Open source database Github Star
We’ve taken a look at the number of “stars” in all the open source graph databases on Github:
You can see that Dgraph and ArangoDB, which we talked about earlier, have a good trend, and Cayley was also developed by a former Google employee, but not by Google. It was very high in the beginning, but it grew later.
Technology development Trend
In fact, from the development of the whole graph database so many products, basically can be divided into three stages, some graph database manufacturers themselves will do some definition of its development: 1.0, 2.0, 3.0. However, there is no authoritative definition, we also made a subdivision of it according to our understanding:
At first, it was stand-alone, storage and computing, and then it could do parallel computing, which is just like some systems that do more off-line computing, but this kind of parallel computing cannot meet the interactive capability. Some products have been updated to 3.0, which means that both computing and storage capabilities are scalable, and some products can do parallel computing, which means that the point at which a task is received can be divided up and multiple points can collaborate to do the computation.
3. Figure database practice in Everbright Bank
1. Application scenarios of banking industry
Here are some typical scenes we did in Everbright:
For examination and approval of the credit business process, for example, because credit is a risk control links of examination and approval, then do an enterprise loan we’ll focus on what are you holding, are you holding company, such a complex structure inside should be for you to do something such as restrictions on the credit lines, because you risk conduction.

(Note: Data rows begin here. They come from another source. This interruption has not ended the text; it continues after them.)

(* ===== verification/NatBridge.v ===== *)
(** * The NAT bridge (src/natbridge.go, src/matchmaking_local.go)

    The stations a joiner is given for a host: the host's own, with the UDP port that the NAT
    responder observed.  The responder is another process; its file is what it holds at an
    instant.  Also the public address of a connection (src/relaypair.go,
    src/nattraversal.go). *)

From S2P Require Export Stations.

Inductive bridgeStatus := bridgeOK | bridgeNoStations | bridgeNoObservation | bridgeNoRVCID.

#[export] Instance bridgeStatus_eq_dec : EqDecision bridgeStatus.
Proof. solve_decision. Defined.

(** ** The observed ports *)

(** A line of the file: an address and a port. *)
Definition nat_line (m : gmap bytes Z) (line : bytes) : gmap bytes Z :=
  match Fields line with
  | [ip; port] =>
      match Atoi port with
      | (p, None) => if (0 <? p) && (p <? 65536) then <[ip := p]> m else m
      | (_, Some _) => m
      end
  | _ => m
  end.

Definition nat_lines (data : bytes) : gmap bytes Z := foldl nat_line ∅ (split_on x0a data).

(** The zero [time.Time], in nanoseconds since 1970. *)
Definition zero_time : Z := -62135596800 * second.
Definition natCacheTTL : Z := 2 * second.

Record NatCache := mkNatCache { natCache : option (gmap bytes Z); natCacheRead : Z }.
Definition natcache0 : NatCache := mkNatCache None zero_time.

(** [natPortForIP]; [file] is what the file holds now, [None] when it cannot be read. *)
Definition natPortForIP (file : option bytes) (now : Z) (ip : bytes) (c : NatCache) : option Z * NatCache :=
  if bool_decide (ip = []) then (None, c)
  else
    let cached := match natCache c with Some m => if natCacheTTL <? now - natCacheRead c then None else Some m | None => None end in
    match cached with
    | Some m => (m !! ip, c)
    | None =>
        match file with
        | None => (None, mkNatCache (Some ∅) now)
        | Some data => let m := nat_lines data in (m !! ip, mkNatCache (Some m) now)
        end
    end.

(** ** The bridge *)
Definition public_type : Z := Z.lor StationURLFlagBehindNAT (Z.lor StationURLFlagPublic stationURLFlagSwitch).

(** The local candidate, under another port. *)
Definition lan_candidate (port : option Z) (local : StationURL) : StationURL :=
  let u := match port with Some p => SetInt (str "port") p local | None => local end in
  Remove (str "Pa") (Remove (str "type") u).

(** The public candidate. *)
Definition public_candidate (port : option Z) (pa : bytes) (public : StationURL) : StationURL :=
  let u := match port with Some p => SetInt (str "port") p public | None => public end in
  StationURL.Set_ (str "Pa") pa (SetInt (str "type") public_type u).

(** A UDP port a console can be reached on. *)
Definition usable_port (p : Z) : bool := (1 <? p) && (p <=? 65535).

Definition natBridgeStationsWithReportedPort (file : option bytes) (now : Z) (urls : list StationURL)
    (publicFirst useReportedPort : bool) (c : NatCache) : (list StationURL * bridgeStatus) * NatCache :=
  match selectStations urls with
  | (Some local, Some public) =>
      let publicAddr := address public in
      let privateAddr := address local in
      if bool_decide (publicAddr = []) || bool_decide (privateAddr = []) || bool_decide (publicAddr = privateAddr)
      then ((urls, bridgeNoStations), c)
      else
        let '(observed, c) := natPortForIP file now publicAddr c in
        let port :=
          match observed with
          | Some p => Some p
          | None =>
              if useReportedPort && negb (GetInt local (str "RVCID") =? 0) && usable_port (GetInt local (str "port"))
              then Some (GetInt local (str "port")) else None
          end in
        match port with
        | None => ((urls, bridgeNoObservation), c)
        | Some p =>
            if GetInt local (str "RVCID") =? 0 then ((urls, bridgeNoRVCID), c)
            else
              let lan := lan_candidate (Some p) local in
              let pub := public_candidate (Some p) (if publicFirst then publicAddr else privateAddr) public in
              ((if publicFirst then [pub; lan] else [lan; pub], bridgeOK), c)
        end
  | _ => ((urls, bridgeNoStations), c)
  end.

Definition natBridgeStations (file : option bytes) (now : Z) (urls : list StationURL) (publicFirst : bool) (c : NatCache)
    : (list StationURL * bridgeStatus) * NatCache := natBridgeStationsWithReportedPort file now urls publicFirst false c.

(** The relay socket of the titles that stand in for their peers; nothing in the package reads
    it. *)
Record StationRelayConfig := mkStationRelay { relayHost : bytes; relayPort : Z }.
Definition SetStationRelay (host : bytes) (port : Z) : StationRelayConfig := mkStationRelay host port.
Definition StationRelay (c : StationRelayConfig) : bytes * Z * bool :=
  (relayHost c, relayPort c, negb (bool_decide (relayHost c = [])) && (0 <? relayPort c)).

(** ** The bridge of a matchmaker *)
Record BridgeConfig := mkBridge {
  PublicStationFirst : bool;
  UseReportedUDPPort : bool;
  PreservePiaStationIdentity : bool;
  LocalLoopbackStations : bool
}.

(** One station of the loop of [bridgeSessionStations] on one machine. *)
Definition loopback_one (acc : option StationURL * option StationURL) (u : StationURL) : option StationURL * option StationURL :=
  match ParseIP (address u) with
  | None => acc
  | Some ip =>
      if IsLoopback ip && is_public_type u then (acc.1, Some u)
      else if negb (IsLoopback ip) && isPrivateIP (address u) then (Some u, acc.2)
      else acc
  end.

Definition bridgeSessionStations (cfg : BridgeConfig) (file : option bytes) (now : Z) (urls : list StationURL)
    (c : NatCache) : (list StationURL * bridgeStatus) * NatCache :=
  let bridge := natBridgeStationsWithReportedPort file now urls (PublicStationFirst cfg) (UseReportedUDPPort cfg) c in
  if PreservePiaStationIdentity cfg then
    (match selectStations urls with
     | (Some local, Some public) =>
         if (GetInt local (str "CID") =? 0) || negb (GetInt public (str "CID") =? GetInt local (str "CID"))
         then (urls, bridgeNoRVCID)
         else (if PublicStationFirst cfg then [public; local] else [local; public], bridgeOK)
     | _ => (urls, bridgeNoStations)
     end, c)
  else if negb (LocalLoopbackStations cfg) || PublicStationFirst cfg then bridge
  else
    match foldl loopback_one (None, None) urls with
    | (Some local, Some public) =>
        (if (GetInt local (str "CID") =? 0) || (GetInt local (str "RVCID") =? 0) ||
            negb (usable_port (GetInt local (str "port")))
         then (urls, bridgeNoRVCID)
         else if (GetInt public (str "port") <=? 0) || (65535 <? GetInt public (str "port"))
         then (urls, bridgeNoStations)
         else
           let lan := lan_candidate None local in
           ([lan; public_candidate None (address lan) public], bridgeOK), c)
    | _ => bridge
    end.

(** [PublicIPOf]; empty when the address is private or unreadable. *)
Definition PublicIPOf (c : Connection) : bytes :=
  match SplitHostPort (RemoteAddr c) with
  | Some (host, _) => if bool_decide (host = []) || isPrivateIP host then [] else host
  | None => []
  end.

Definition behindSameNAT (a b : Connection) : bool :=
  negb (bool_decide (PublicIPOf a = [])) && bool_decide (PublicIPOf a = PublicIPOf b).

Definition bridgeSessionStationsForPair (cfg : BridgeConfig) (file : option bytes) (now : Z) (joiner host : Connection)
    (c : NatCache) : (list StationURL * bridgeStatus) * NatCache :=
  let urls := stations host in
  if negb (behindSameNAT joiner host) || PreservePiaStationIdentity cfg then bridgeSessionStations cfg file now urls c
  else
    (match selectStations urls with
     | (Some local, Some public) =>
         let port := GetInt local (str "port") in
         if (GetInt local (str "RVCID") =? 0) || negb (usable_port port) then (urls, bridgeNoRVCID)
         else
           let lan := lan_candidate None local in
           ([lan; public_candidate (Some port) (address lan) public], bridgeOK)
     | _ => (urls, bridgeNoStations)
     end, c).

Money laundering, family recusal, family recusal is actually internal audit,That means making sure there’s no connection between the business and the employee you’re currently auditing the loan.
Audit analysis business (simplified) logical data model
Let’s briefly draw a picture of some of the elements that will appear in it:
It was really just a gesture. However, the data volume of the graph database itself is quite high for a real scenario, because it would be large if each edge reflected the transaction. This is a different product of RDF, which is relatively small in volume.
For example, Freebase, which was acquired by Google before, makes a knowledge graph. Its maximum volume is more than 3 billion, but if we do actual business volume, this number is easily broken through. In fact, the challenges faced by databases in the service industry are different from those faced by traditional RDF storage.
2. System architecture
This is a simple architectural level representation:
That’s my main point.If you are interested, you can leave a message to communicate with me!
Q & A
Q: If our order of magnitude is up to billions of edges and billions of nodes, we may be more concerned about performance when calculating shortest paths. Do you have any suggestions on graph database selection? We have seen Dgraph before but have not actually tested it. Do you think Dgraph meets our requirements of data volume and performance?
A: As for the billions of points and edges, I personally feel the amount of data we looked at before, because we had communicated with Neo4j at that time, and Neo4j was relatively mature. When we talked with it, the official explanation of Neo4j was that it thought it could hold up at this amount. I said stand-alone version. Because a few billion is not a lot of data.
Another consideration in choosing a product is not a matter of magnitude, but an ecological one, to ensure that it is supported by both our own capabilities and the capabilities of knowledge vendors. The biggest problem with Neo4j is that it has not been implemented in China. If you have enough ability to control it, it is ok. However, if you do not have the ability, domestic companies do not have the actual support ability, which is a potential risk.